Scaling advice without compromising service
One likely and almost immediate impact of Australia’s heightened regulatory requirements is a consolidation within the financial planning industry. The number of advisers in Australia dropped by 2,825 between January and June 2019.4
Yet at the same time, client numbers are not reducing – which poses an interesting growth challenge for advisers. How can fewer advisers properly advise more clients, without compromising on service?
As a proven platform for efficiency, this is where managed accounts can help.
“Managed accounts allow the practice to scale up,” Paul Moran of Moran Partners told us. “Previously, if you were trying to run individual portfolios, you’d be capped at between 70 to 110 clients. But if you run an efficient practice with managed accounts, you could service as many as 150 clients per adviser – without compromising on client centricity, service and investment outcomes.”
Moran runs four different Macquarie portfolios to cover a diverse range of client needs. He believes he can add up to 30 per cent more clients per adviser yet still provide holistic advice, “because you’re saving so much time from the underlying investment management.”

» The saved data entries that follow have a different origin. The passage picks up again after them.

(** C7: a request of the client, over stdio, is a call of the server's handler:
    the request is serialized, written as a line to the child's stdin, read in
    any division into reads, parsed and handled by the server's session; its
    response is written as a line, read likewise and parsed; and
    [client_request] returns what the handler computed, as JSON text keeps it,
    errors and exceptions included.  The server's session is left as the
    handler left it, but for the log of the response, and both pipes and both
    readers' buffers are empty again. *)
Theorem stdio_remote_request so now method h params (w : world) s' res :
  let id := IdInt (next_request_id w) in
  let server_end := sp_session (peer_of w) in
  has_session (client_of w) = true -> inbox w = [] -> quiet_pair (peer_of w) ->
  good_message (MRequest (mkRequest id method params)) ->
  stdio_operating so server_end -> Program.accepted so method -> (method, h) ∈ handler_table ->
  run_handler h (normalize <$> params) server_end = (s', Val res) -> silent s' ->
  good_message (MResponse (response_of id res)) ->
  exists w', client_request pump now method params w = (w', Val (normalize_result res)) /\
    sp_session (peer_of w') = log (Sent (MResponse (response_of id res))) s' /\
    quiet_pair (peer_of w') /\ inbox w' = [] /\ client_of w' = client_of w /\ state w' = state w.
Proof.
  intros id server_end Hs Hi Hq Hm [Hk Hst [rt Hr]] Ha Hin Hrun Hsil Hg.
  destruct Hm as [Hwf Hd]. destruct (serialize_message_line _ Hwf Hd) as (line & Hline & _).
  pose proof Hg as [Hrwf Hrd]. destruct (serialize_message_line _ Hrwf Hrd) as (text & Ht & Hlf & _).
  destruct (handler_methods method h Hin) as [Hni Hnp].
  destruct (take_output_silent (response_of id res) text s' Hsil Ht Hlf) as (s2 & Hsend & Hout & Htake).
  assert (handle_message served (normalize_message (MRequest (mkRequest id method params))) server_end = (s2, Val tt)) as Hh.
  { unfold stdio_app. cbn [normalize_message req_id req_method req_params].
    rewrite (handle_request_serve _ _ _ _ _ _ _ _ _ served so rt id method h (normalize <$> params) server_end) by done.
    by rewrite (st_bind_val _ _ _ _ _ Hrun). }
  pose proof (stdio_peer_reply served cut Hcut _ line _ text (peer_of w) s2 Hq (conj Hwf Hd) Hline Hh Hg Ht Hout) as Hpeer.
  rewrite normalize_response in Hpeer.
  destruct (client_request_reply now method params w _ (normalize_result res) Hs Hi Hpeer) as (w' & H1 & H2 & H3 & H4 & H5).
  exists w'. rewrite H2. split_and!; try done. split; try done. apply (qp_fd _ Hq).
Qed.
End stdio_remote.
(* ===== verification/SessionClient.v ===== *)
(** * A client of the multi-session server

    The client transport of HttpClient.v against the server of HttpSessions.v,
    across HttpPair.v: how the client comes by the id of its session, how its
    messages reach that session, and what it learns when the session is gone. *)

From S2P Require Import Prelude Json Core Types Message Protocol State Router Session.
From S2P Require Import Lines Decimal Chunked Http Sse SseChannel HttpEndpoint PostCapture HttpServer HttpSessions.
From S2P Require Import HttpClient HttpLink HttpPair Handshake HttpRemote.

(** ** Headers *)

Definition mentions (name : string) (hs : HeaderList) : bool := existsb (fun h => String.eqb (to_lower h.1) name) hs.

Lemma set_headers_app l1 l2 m : set_headers (l1 ++ l2) m = set_headers l2 (set_headers l1 m).
Proof. apply foldl_app. Qed.

Lemma set_headers_other name hs m : mentions name hs = false -> set_headers hs m !! name = m !! name.
Proof.
  revert m. induction hs as [|h hs IH]; intros m; [done|]. cbn [mentions existsb]. intros [Hn%String.eqb_neq Hh]%orb_false_iff.
  cbn [set_headers foldl]. change (foldl _ _ hs) with (set_headers hs (<[to_lower h.1 := h.2]> m)).
  rewrite IH by exact Hh. by rewrite lookup_insert_ne.
Qed.

(** The options leave the session header to the transport. *)
Definition plain_options (c : HttpClient) : Prop := mentions session_header (hco_headers (hc_options c)) = false.

Lemma posted_id c body : plain_options c -> header (message_head (post_message c body)) session_header = hc_session_id c.
Proof.
  intros Hp. unfold header, post_message. cbn [message_head headers]. set (hs := post_headers c).
  assert (set_headers (all_headers (HttpRequest "POST" (hco_path (hc_options c)) hs body)) ∅ !! session_header =
            set_headers hs ∅ !! session_header) as ->.
  { cbn [all_headers]. destruct (_ && _); [|done]. rewrite set_headers_app. by apply set_headers_other. }
  unfold hs, post_headers. rewrite !set_headers_app, set_headers_other by exact Hp. unfold set_header.
  destruct (String.eqb_spec (hc_session_id c) EmptyString) as [->|]; [by destruct (hco_origin _)|].
  cbn [set_headers foldl fst snd]. change (to_lower "Mcp-Session-Id") with session_header. by rewrite lookup_insert_eq.
Qed.

(** The request that ends the session. *)
Definition delete_message (c : HttpClient) : Http.http_message :=
  let o := hc_options c in
  HttpRequest "DELETE" (hco_path o)
    [("Host", host_header o); ("Mcp-Session-Id", hc_session_id c); ("MCP-Protocol-Version", kProtocolVersion);
     ("Connection", "close")] EmptyString.

Lemma delete_wf c : wf_client c -> hc_session_id c <> EmptyString -> wf_http (delete_message c).
Proof.
  intros [[Hp1 Hp2] Hh _] Hid. unfold post_headers in Hh. rewrite !Forall_app in Hh. destruct Hh as (Hh & _ & Hi & _).
  unfold set_header in Hi. rewrite (proj2 (String.eqb_neq _ _) Hid) in Hi. apply Forall_cons in Hi as [Hi _]. apply Forall_cons in Hh as [Hh _].
  split; [done|]. split; [done|]. split; [done|]. split; [done|]. unfold delete_message.
  apply Forall_cons_2; [exact Hh|]. apply Forall_cons_2; [exact Hi|]. repeat constructor.
Qed.

Lemma delete_length c : declares_length (delete_message c).
Proof. reflexivity. Qed.

Lemma delete_id c : header (message_head (delete_message c)) session_header = hc_session_id c.
Proof. reflexivity. Qed.

(** A reply, with the id of a new session or without. *)
Definition id_header (id : option string) : HeaderList := match id with Some id => [("Mcp-Session-Id", id)] | None => [] end.

Definition wf_id (id : string) : Prop := single_line id /\ trim id = id.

The latest Investment Trends survey supports this experience. It found advisers using managed accounts to leverage scale and efficiency benefits were able to service 30 per cent more clients.5
Practice efficiency alone is not a strong enough case for using managed accounts. As former ASIC deputy chairman Peter Kell noted in a recent interview with the Institute of Managed Account Professionals, “If planners and licensees can put their hand on their heart and say, ‘This managed account solution is right for my client and is in their best interest’, then that’s terrific.” However, things may go wrong “if a product is introduced primarily to benefit the licensee/adviser.”6
Dealing with the cost of compliance
The administrative load of compliance is the biggest business challenge facing advisers today. Moran believes it has already added 7 per cent (as a proportion of revenue) to his costs. “Anything to improve efficiency at an operational level in the practice will free time for compliance, which is becoming almost overwhelming.”
According to Investment Trends’ 2019 survey, 49 per cent of current users of managed accounts say the time they spent on admin and compliance decreased.7 Advisers on average save 12.4 hours per week on portfolio management.8 That’s more than a quarter of their working week that no longer needs to be spent on low value and highly manual tasks that detract from their client value proposition and service.

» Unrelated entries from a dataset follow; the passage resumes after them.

Lemma fill_addr_addr host port a : fill_addr host port = inl a -> sin_port a = htons port.
Proof. unfold fill_addr. destruct (inet_pton _); [by intros [= <-]|done]. Qed.

Lemma connect_settled b base host port ms a :
  fill_addr host port = inl a -> triple (table base) (tcp_connect b host port ms) (settled base (eq (Connected a))).
Proof. destruct b; [apply posix_connect|apply win32_connect|apply vx_connect]. Qed.

Lemma posix_listen base host port a :
  fill_addr host port = inl a -> triple (table base) (posix_tcp_listen host port) (settled base (listening_at a)).
Proof.
  intros Hf. unfold posix_tcp_listen. rewrite Hf. eapply triple_bind; [apply triple_socket|]. intros fd.
  apply triple_opened; [by intros ->|intros; by apply Z.ltb_ge|auto with sockets|]. quiet setsockopt_law.
  eapply triple_bind; [apply triple_bind_listen|]. intros [|]; auto with sockets.
Qed.

Lemma win32_listen base host port a :
  fill_addr host port = inl a -> triple (table base) (win32_tcp_listen host port) (settled base (listening_at a)).
Proof.
  intros Hf. unfold win32_tcp_listen. eapply triple_bind; [apply wsa_quiet|]. intros ?. rewrite Hf.
  eapply triple_bind; [apply triple_socket|]. intros fd.
  apply triple_opened; [by intros ->|intros; apply Z.eqb_neq; lia|auto with sockets|]. quiet setsockopt_law.
  eapply triple_bind; [apply triple_bind_listen|]. intros [|]; auto with sockets.
Qed.

Lemma listen_settled b base host port a :
  fill_addr host port = inl a -> triple (table base) (tcp_listen b host port) (settled base (listening_at a)).
Proof. destruct b; [apply posix_listen|apply win32_listen|apply posix_listen]. Qed.

#[local] Hint Unfold bind_listen abandon so_error last_error posix_finish_connect ensure_wsa wsa_error
  win32_finish_connect vxworks_finish_connect : returns.
#[local] Hint Extern 1 (returns skip) => exact (returns_ret tt) : returns.

Lemma tcp_returns b host port ms : returns (tcp_listen b host port) /\ returns (tcp_connect b host port ms).
Proof.
  destruct b; cbn [tcp_listen tcp_connect]; unfold vxworks_tcp_listen, posix_tcp_listen, posix_tcp_connect, win32_tcp_listen,
    win32_tcp_connect, vxworks_tcp_connect; split; autounfold with returns; auto 30 with returns.
Qed.
End pal.

Section contract.
Context {W : Type} {KW : Kernel W} {KL : KernelLaws W}.

(** C22: on every backend, whatever the calls of the kernel answer, [tcp_listen]
    and [tcp_connect] return: either an error, and then the process has exactly
    the descriptors it had, or one new descriptor, which listens at the address
    that was asked for, with the port [tcp_local_port] reports, or is connected
    to it; never a socket whose connection was refused or is still under way. *)
Theorem tcp_sockets_spec b host port ms a (w : W) :
  fill_addr host port = inl a ->
  (exists w' r, tcp_listen b host port w = (w', Val r) /\
     settled (fds w) (listening_at a) r w' /\
     (forall fd, r = inl fd -> in_u 16 port -> port <> 0%Z -> exists w'', tcp_local_port fd w' = (w'', Val port))) /\
  (exists w' r, tcp_connect b host port ms w = (w', Val r) /\ settled (fds w) (eq (Connected a)) r w').
Proof.
  intros Hf. destruct (tcp_returns b host port ms) as [Hl Hc]. split.
  - destruct (triple_returns _ _ _ w (listen_settled b (fds w) host port a Hf) Hl eq_refl) as (w' & r & Hw & Hs).
    exists w', r. split; [done|]. split; [done|]. intros fd -> Hp Hnz. destruct Hs as (_ & _ & d & (p & -> & Hpp) & Hfds).
    rewrite (fill_addr_addr _ _ _ Hf) in Hpp. rewrite Hpp in Hfds by (intros H; by apply Hnz, htons_0).
    unfold tcp_local_port, call. run.
    pose proof (getsockname_value fd (mkSockaddr (sin_addr a) (htons port)) w') as Hn.
    destruct (sys_getsockname fd w') as [w'' name]. exists w''. cbn in Hn. rewrite Hn by (rewrite Hfds; apply lookup_insert_eq).
    cbn. by rewrite ntohs_htons.
  - destruct (triple_returns _ _ _ w (connect_settled b (fds w) host port ms a Hf) Hc eq_refl) as (w' & r & Hw & Hs).
    by exists w', r.
Qed.

(** A host that is no address opens nothing. *)
Lemma tcp_bad_host b host port ms e (w : W) :
  fill_addr host port = inr e ->
  exists w1 w2, tcp_listen b host port w = (w1, Val (inr e)) /\ tcp_connect b host port ms w = (w2, Val (inr e)) /\
    fds w1 = fds w /\ fds w2 = fds w.
Proof.
  intros Hf. destruct b; cbn [tcp_listen tcp_connect]; unfold vxworks_tcp_listen, posix_tcp_listen, posix_tcp_connect, vxworks_tcp_connect,
    win32_tcp_listen, win32_tcp_connect, ensure_wsa, call; run; rewrite Hf; [by exists w, w| |by exists w, w].
  destruct (wsa_started w); [by exists w, w|]. pose proof (wsa_startup_law w) as H.
  destruct (sys_wsa_startup w) as [w' []]. by exists w', w'.
Qed.
End contract.

(** ** Concrete sockets *)
Module SocketsDemo.
Definition kernel (script : list nat) : SimKernel := mkSimKernel {[0%Z := PipeRead; 1%Z := PipeWrite]} script 0.

(** [listen] fails after [socket] and [bind]: the socket is closed. *)
Lemma tcp_sockets_spec_witness :
  exists w' r, tcp_listen POSIX "localhost" 8080 (kernel [0; 0; 1]) = (w', Val r) /\
    settled (sk_fds (kernel [])) (listening_at (mkSockaddr 16777343 (htons 8080))) r w' /\
    (forall fd, r = inl fd -> in_u 16 8080 -> 8080%Z <> 0%Z -> exists w'', tcp_local_port fd w' = (w'', Val 8080%Z)).
Proof. exact (proj1 (tcp_sockets_spec POSIX "localhost" 8080 1000 _ (kernel [0; 0; 1]) eq_refl)). Defined.

(** A connection that is refused while it is under way leaves nothing open. *)
Example refused :
  tcp_connect POSIX "localhost" 80 1000 (kernel [0; 2; 2]) = (mkSimKernel (sk_fds (kernel [])) [] 115, Val (inr "error 111")).
Proof. vm_compute. reflexivity. Qed.

(** On Windows the text is not that of the socket's error: the last error
    is still that the attempt is under way. *)
Example refused_win32 :
  (tcp_connect WIN32 "localhost" 80 1000 (mkSimKernel ∅ [0; 0; 3; 2] 0)).2 = Val (inr "winsock error 11").
Proof. vm_compute. reflexivity. Qed.
End SocketsDemo.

And this also means changes can be implemented in a much more timely way – something clients simply expect as a given in today’s highly connected digital world.

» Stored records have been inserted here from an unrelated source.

(* ===== verification/Wake.v ===== *)
(** * Wake-up events

    [WakeEvent] and [poll_readable] of the platform layer in their three
    backends: src/platform/posix/io.cpp, win32/io.cpp and vxworks/io.cpp.  An
    event is a pipe, or a pair of sockets connected over the loopback. *)

From S2P Require Import Prelude Core State Descriptors Platform Sockets.

Record WakeEvent : Type := mkWakeEvent { we_read : Z; we_write : Z }.   (** [fds_] *)

Definition no_event : WakeEvent := mkWakeEvent (-1) (-1).
Definition valid (e : WakeEvent) : bool := (0 <=? we_read e)%Z.

(** [signal]: the bytes the kernel took, and the calls not made. *)
Definition signal (e : WakeEvent) (calls : list write_call) : string * list write_call :=
  if (0 <=? we_write e)%Z
  then let '(_, out, calls) := write_all calls (String Ascii.zero EmptyString) in (out, calls)
  else (EmptyString, calls).

Section events.
Context {W : Type} {KW : Kernel W}.

Definition event_of (fds : option (Z * Z)) : WakeEvent :=
  match fds with Some (r, s) => mkWakeEvent r s | None => no_event end.

(** The destructor closes both ends. *)
Definition close_end (fd : Z) : st W unit := if (0 <=? fd)%Z then call (sys_close fd) else skip.
Definition wake_event_destroy (e : WakeEvent) : st W unit := _ ← close_end (we_read e); close_end (we_write e).
End events.

(** ** POSIX: a pipe *)
Section posixwake.
Context {W : Type} {KW : Kernel W}.

Definition posix_wake_event : st W WakeEvent := fds ← call sys_pipe; mret (event_of fds).
End posixwake.

(** ** VxWorks: two sockets *)
Section vxwake.
Context {W : Type} {KW : Kernel W}.

(** The listener on an ephemeral port, and the address it got. *)
Definition listen_loopback (listener : Z) : st W (option sockaddr) :=
  failed ← bind_listen listener (mkSockaddr INADDR_LOOPBACK 0) 1;
  if (failed : bool) then mret None else call (sys_getsockname listener).

(** The pair is the polled side and the signalled side. *)
Definition make_loopback_pair : st W (option (Z * Z)) :=
  listener ← call sys_socket;
  if (listener <? 0)%Z then mret None
  else
    addr ← listen_loopback listener;
    match addr with
    | None => _ ← call (sys_close listener); mret None
    | Some addr =>
        connector ← call sys_socket;
        failed ← (if (connector <? 0)%Z then mret true else rc ← call (sys_connect connector addr); mret (negb (rc =? 0)%Z));
        if (failed : bool) then
          _ ← close_end connector;
          _ ← call (sys_close listener);
          mret None
        else
          accepted ← call (sys_accept listener);
          _ ← call (sys_close listener);
          if (accepted <? 0)%Z then _ ← call (sys_close connector); mret None
          else mret (Some (accepted, connector))
    end.

Definition vxworks_wake_event : st W WakeEvent := fds ← make_loopback_pair; mret (event_of fds).

End vxwake.

(** ** Windows: two sockets *)
Section win32wake.
Context {W : Type} {KW : Kernel W}.

Definition close_socket (fd : Z) : st W unit := if (fd =? -1)%Z then skip else call (sys_close fd).

(** [a] is the signalled side, [b] the polled one. *)
Definition make_socket_pair : st W (option (Z * Z)) :=
  listener ← call sys_socket;
  if (listener =? -1)%Z then mret None
  else
    addr ← listen_loopback listener;
    match addr with
    | None => _ ← call (sys_close listener); mret None
    | Some addr =>
        a ← call sys_socket;
        failed ← (if (a =? -1)%Z then mret true else rc ← call (sys_connect a addr); mret (negb (rc =? 0)%Z));
        if (failed : bool) then
          _ ← call (sys_close listener);
          _ ← close_socket a;
          mret None
        else
          b ← call (sys_accept listener);
          _ ← call (sys_close listener);
          if (b =? -1)%Z then _ ← call (sys_close a); mret None
          else mret (Some (b, a))
    end.

Definition win32_wake_event : st W WakeEvent := _ ← ensure_wsa; fds ← make_socket_pair; mret (event_of fds).
End win32wake.

(** ** Ownership of the two ends *)

Section ownership.
Context {W : Type} {KW : Kernel W} {KL : KernelLaws W}.

(** Two descriptors were opened, or none. *)
Definition pair_of (base : gmap Z descr) (r : option (Z * Z)) (w : W) : Prop :=
  match r with
  | None => table base w
  | Some (a, b) =>
      (0 <= a)%Z /\ (0 <= b)%Z /\ a <> b /\ base !! a = None /\ base !! b = None /\
      exists d1 d2, fds w = <[a := d1]> (<[b := d2]> base)
  end.

Lemma triple_alone_table {A} base (P : descr -> Prop) fd (m : st W A) Q :
  (forall d, (0 <= fd)%Z -> base !! fd = None -> triple (table (<[fd := d]> base)) m Q) ->
  triple (alone base P fd) m Q.
Proof. intros H w w' a (d & _ & Hfd & Hn & Hw)%alone_table. by apply (H d Hfd Hn). Qed.

Lemma triple_close_fd base fd : triple (table base) (call (sys_close fd)) (fun _ => table (delete fd base)).
Proof. apply triple_call. intros w Hw. unfold table in *. by rewrite close_law, Hw. Qed.

(** Closing the last descriptor that was opened. *)
Lemma triple_close_last base fd d :
  base !! fd = None -> triple (table (<[fd := d]> base)) (call (sys_close fd)) (fun _ => table base).
Proof. intros Hn. pose proof (triple_close_fd (<[fd := d]> base) fd) as H. by rewrite delete_insert_id in H. Qed.

Lemma triple_listen_loopback base l :
  triple (alone base (eq Unbound) l) (listen_loopback l) (fun _ => alone base (fun _ => True) l).
Proof.
  unfold listen_loopback. eapply triple_bind; [apply triple_bind_listen|]. intros [|].
  - apply preserves_ret.
  - eapply triple_pre; [apply alone_quiet; intros; apply getsockname_law|]. intros w. by apply alone_weaken.
Qed.

(** The table while the listener [l] and the connector [c] are open. *)
Lemma triple_accept_pair base l d1 c d2 (bad : Z -> bool) :
  (forall fd, fd = (-1)%Z -> bad fd = true) -> (forall fd, (0 <= fd)%Z -> bad fd = false) ->
  base !! l = None -> (0 <= c)%Z -> base !! c = None -> c <> l ->
  triple (table (<[c := d2]> (<[l := d1]> base)))
    (accepted ← call (sys_accept l); _ ← call (sys_close l);
     if bad accepted then _ ← call (sys_close c); mret None else mret (Some (accepted, c)))
    (pair_of base).
Proof.
  intros Hbad Hgood Hl Hc Hcb Hcl. eapply triple_bind; [apply triple_accept|]. intros a w w' r [[Ha Hw]|Hw] E.
  - revert w w' r Hw E. eapply triple_bind; [apply triple_close_fd|]. intros ?. rewrite Hbad by done.
    rewrite delete_insert_ne, delete_insert_id by done.
    eapply triple_bind; [by apply triple_close_last|]. intros ? w w' r Hw [= <- <-]. exact Hw.
  - destruct Hw as (Hpos & [[Hab Hla]%lookup_insert_None Hca]%lookup_insert_None & d & <- & Hw). revert w w' r Hw E.
    change (triple (table (<[a := Accepted]> (<[c := d2]> (<[l := d1]> base))))
      (_ ← call (sys_close l); if bad a then _ ← call (sys_close c); mret None else mret (Some (a, c))) (pair_of base)).
    eapply triple_bind; [apply triple_close_fd|]. intros ?. rewrite Hgood by done. intros w w' r Hw [= <- <-].
    unfold table in Hw. rewrite delete_insert_ne, delete_insert_ne, delete_insert_id in Hw by done.
    do 5 (split; [done|]). by exists Accepted, d2.
Qed.

#[local] Abbreviation some_descr := (fun _ : descr => True).

Lemma opened_weaken base (P : descr -> Prop) fd w : opened base P fd w -> opened base some_descr fd w.
Proof. intros [?|?]; [by left|right]. by eapply alone_weaken. Qed.

(** The connecting side; [none] tells that there is no socket. *)
Lemma triple_connector base c addr (none : bool) :
  (c = (-1)%Z -> none = true) -> ((0 <= c)%Z -> none = false) ->
  triple (opened base (eq Unbound) c)
    (if none then mret true else rc ← call (sys_connect c addr); mret (negb (rc =? 0)%Z))
    (fun failed => if (failed : bool) then opened base some_descr c else alone base some_descr c).
Proof.
  intros H1 H2 w w' r [[Hc Hw]|Hw] E.
  - rewrite (H1 Hc) in E. injection E as <- <-. by left.
  - rewrite (H2 (proj1 Hw)) in E. revert w w' r Hw E. eapply triple_bind; [apply triple_connect|].
    intros rc w w' r Hw [= <- <-]. apply (alone_weaken _ _ some_descr) in Hw; [|done].
    destruct (negb _); [by right|done].
Qed.

Lemma triple_close_opened base P c (close : st W unit) :
  (c = (-1)%Z -> close = skip) -> ((0 <= c)%Z -> close = call (sys_close c)) ->
  triple (opened base P c) close (fun _ => table base).
Proof.
  intros H1 H2 w w' r [[Hc Hw]|Hw] E.
  - rewrite (H1 Hc) in E. by injection E as <- <-.
  - rewrite (H2 (proj1 Hw)) in E. by eapply triple_close.
Qed.

Lemma triple_none base : triple (table base) (mret None) (pair_of base).
Proof. intros w w' r Hw [= <- <-]. exact Hw. Qed.

Lemma vx_pair base : triple (table base) make_loopback_pair (pair_of base).
Proof.
  unfold make_loopback_pair. eapply triple_bind; [apply triple_socket|]. intros l.
  apply triple_opened; [by intros ->|intros; by apply Z.ltb_ge|apply triple_none|].
  eapply triple_bind; [apply triple_listen_loopback|]. intros [addr|].
  2:{ eapply triple_bind; [apply triple_close|]. intros ?. apply triple_none. }
  apply triple_alone_table. intros d Hl0 Hl. eapply triple_bind; [apply triple_socket|]. intros c.
  eapply triple_bind; [apply triple_connector; [by intros ->|intros; by apply Z.ltb_ge]|]. intros [|].
  - eapply triple_bind; [apply triple_close_opened; [by intros ->|]|].
    { intros Hc. unfold close_end. by rewrite (proj2 (Z.leb_le 0 c)). }
    intros ?. eapply triple_bind; [by apply triple_close_last|]. intros ?. apply triple_none.
  - apply triple_alone_table. intros d2 Hc0 [Hcb Hcl]%lookup_insert_None.
    apply (triple_accept_pair base l d c d2 (fun fd => (fd <? 0)%Z)); try done; [by intros ? ->|intros; by apply Z.ltb_ge].
Qed.

Lemma win32_pair base : triple (table base) make_socket_pair (pair_of base).
Proof.
  unfold make_socket_pair. eapply triple_bind; [apply triple_socket|]. intros l.
  apply triple_opened; [by intros ->|intros; apply Z.eqb_neq; lia|apply triple_none|].
  eapply triple_bind; [apply triple_listen_loopback|]. intros [addr|].
  2:{ eapply triple_bind; [apply triple_close|]. intros ?. apply triple_none. }
  apply triple_alone_table. intros d Hl0 Hl. eapply triple_bind; [apply triple_socket|]. intros a.
  eapply triple_bind; [apply triple_connector; [by intros ->|intros; apply Z.eqb_neq; lia]|]. intros [|].
  - intros w w' r [[Ha Hw]|Hw] E.
    + subst a. revert w w' r Hw E. cbn. eapply triple_bind; [by apply triple_close_last|]. intros ?.
      eapply triple_bind; [apply triple_skip|]. intros ?. apply triple_none.
    + revert w w' r Hw E. change (triple (alone (<[l := d]> base) some_descr a)
        (_ ← call (sys_close l); _ ← close_socket a; mret None) (pair_of base)).
      apply triple_alone_table. intros d2 Ha0 [Hab Hal]%lookup_insert_None.
      eapply triple_bind; [apply triple_close_fd|]. intros ?. rewrite delete_insert_ne, delete_insert_id by done.
      unfold close_socket. rewrite (proj2 (Z.eqb_neq a (-1))) by lia.
      eapply triple_bind; [by apply triple_close_last|]. intros ?. apply triple_none.
  - apply triple_alone_table. intros d2 Hc0 [Hcb Hcl]%lookup_insert_None.
    apply (triple_accept_pair base l d a d2 (fun fd => (fd =? -1)%Z)); try done; [by intros ? ->|intros; apply Z.eqb_neq; lia].
Qed.
End ownership.

Section contract.
Context {W : Type} {KW : Kernel W}.

Definition wake_event (b : backend) : st W WakeEvent :=
  match b with POSIX => posix_wake_event | WIN32 => win32_wake_event | VXWORKS => vxworks_wake_event end.

Context {KL : KernelLaws W}.

Lemma pipe_pair base : triple (table base) (call sys_pipe) (pair_of base).
Proof.
  apply triple_call. intros w Hw. pose proof (pipe_law w) as H. destruct (sys_pipe w) as [w' [[r s]|]]; unfold table in Hw; subst base; cbn; [|exact H].
  destruct H as (? & ? & ? & ? & ? & ->). split; [done|]. split; [done|]. split; [done|]. split; [done|]. split; [done|].
  exists PipeRead, PipeWrite. by rewrite insert_insert_ne.
Qed.

Lemma event_pair b base :
  triple (table base) (wake_event b) (fun e w => exists r, e = event_of r /\ pair_of base r w).
Proof.
  assert (forall m, triple (table base) m (pair_of base) ->
            triple (table base) (fds ← m; mret (event_of fds)) (fun e w => exists r, e = event_of r /\ pair_of base r w)) as H.
  { intros m Hm. eapply triple_bind; [exact Hm|]. intros r w w' e Hw [= <- <-]. by exists r. }
  destruct b; [apply H, pipe_pair| |apply H, vx_pair].
  eapply triple_bind; [apply wsa_quiet|]. intros ?. apply H, win32_pair.
Qed.

#[local] Hint Unfold listen_loopback bind_listen close_end close_socket ensure_wsa : returns.
#[local] Hint Extern 1 (returns skip) => exact (returns_ret tt) : returns.

Lemma wake_event_returns b : returns (wake_event b).
Proof.
  destruct b; cbn [wake_event]; unfold posix_wake_event, win32_wake_event, vxworks_wake_event,
    make_socket_pair, make_loopback_pair; autounfold with returns; auto 40 with returns.
Qed.

Lemma destroy_pair base r :
  triple (pair_of base r) (wake_event_destroy (event_of r)) (fun _ => table base).
Proof.
  destruct r as [[a b]|]; [|by intros w w' u Hw [= <- <-]].
  intros w w' u (Ha & Hb & Hab & Hna & Hnb & d1 & d2 & Hw) E. revert w w' u Hw E.
  change (triple (table (<[a := d1]> (<[b := d2]> base))) (wake_event_destroy (mkWakeEvent a b)) (fun _ => table base)).
  unfold wake_event_destroy, close_end. cbn [we_read we_write]. rewrite (proj2 (Z.leb_le 0 a) Ha), (proj2 (Z.leb_le 0 b) Hb).
  eapply triple_bind; [apply triple_close_last|intros ?; by apply triple_close_last].
  by rewrite lookup_insert_ne by congruence.
Qed.

(** On every backend, whatever the calls of the kernel answer, creating a
    wake-up event returns; it is valid exactly when two new descriptors were
    opened, and otherwise nothing was; and destroying it leaves the process
    with the descriptors it had before. *)
Theorem wake_event_owned b (w : W) :
  exists w1 e w2, wake_event b w = (w1, Val e) /\ wake_event_destroy e w1 = (w2, Val tt) /\ fds w2 = fds w /\
    (if valid e
     then we_read e <> we_write e /\ fds w !! we_read e = None /\ fds w !! we_write e = None /\
          exists d1 d2, fds w1 = <[we_read e := d1]> (<[we_write e := d2]> (fds w))
     else e = no_event /\ fds w1 = fds w).
Proof.
  destruct (triple_returns _ _ _ w (event_pair b (fds w)) (wake_event_returns b) eq_refl) as (w1 & e & Hw & r & -> & Hp).
  assert (returns (wake_event_destroy (event_of r))) as Hr.
  { unfold wake_event_destroy. autounfold with returns. auto 20 with returns. }
  destruct (triple_returns _ _ _ w1 (destroy_pair (fds w) r) Hr Hp) as (w2 & [] & Hd & Ht).
  exists w1, (event_of r), w2. split; [done|]. split; [done|]. split; [exact Ht|].
  destruct r as [[a b']|]; [|done]. destruct Hp as (Ha & Hb & Hab & Hna & Hnb & Hd12).
  unfold valid. cbn [event_of we_read we_write]. by rewrite (proj2 (Z.leb_le 0 a) Ha).
Qed.
End contract.

(** The second [socket] fails: the listener is closed again. *)
Lemma wake_event_owned_witness :
  exists w1 e w2, wake_event VXWORKS (SocketsDemo.kernel [0; 0; 0; 1]) = (w1, Val e) /\
    wake_event_destroy e w1 = (w2, Val tt) /\ sk_fds w2 = sk_fds (SocketsDemo.kernel []) /\ valid e = false.
Proof.
  destruct (wake_event_owned VXWORKS (SocketsDemo.kernel [0; 0; 0; 1])) as (w1 & e & w2 & H1 & H2 & H3 & _).
  exists w1, e, w2. split; [exact H1|]. split; [exact H2|]. split; [exact H3|].
  vm_compute in H1. injection H1 as <- <-. reflexivity.
Defined.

The other aspect of managing the increasing cost of compliance is re-thinking the advisory fee model. From a client’s point of view, price becomes less important when you receive tangible value. We see this with every premium brand: when trust, transparency and client service are at the centre of everything you do, and when your values are evident consistently across every channel and touchpoint, clients are less likely to question fees.
The demographics of digital
Over the next 20 years, it’s predicted more than $3 trillion will be transferred from baby boomers to millennials – creating one of the most significant intergenerational wealth transfers in history.9
As Dow Jones’ Sterling Shea noted, “the client of the future is going to demand a rich digital experience that’s predicated on their interaction with non-financial companies and lets them communicate with you and your team on their terms, not yours.”10
He believes technology can inject efficiency and ease of use, by automating repeatable processes and enhancing engagement between advisers and clients.
According to Shea, the future high net worth client base is likely to comprise more millennials as well as a higher proportion of women. So, it will be increasingly important to have a diverse team, one that represents your client demographics and has an affinity with them. By being able to genuinely empathise, connect and understand their needs and work as a team, you can provide holistic advice that’s ‘whole of firm’ and even beyond by extending to a broader network.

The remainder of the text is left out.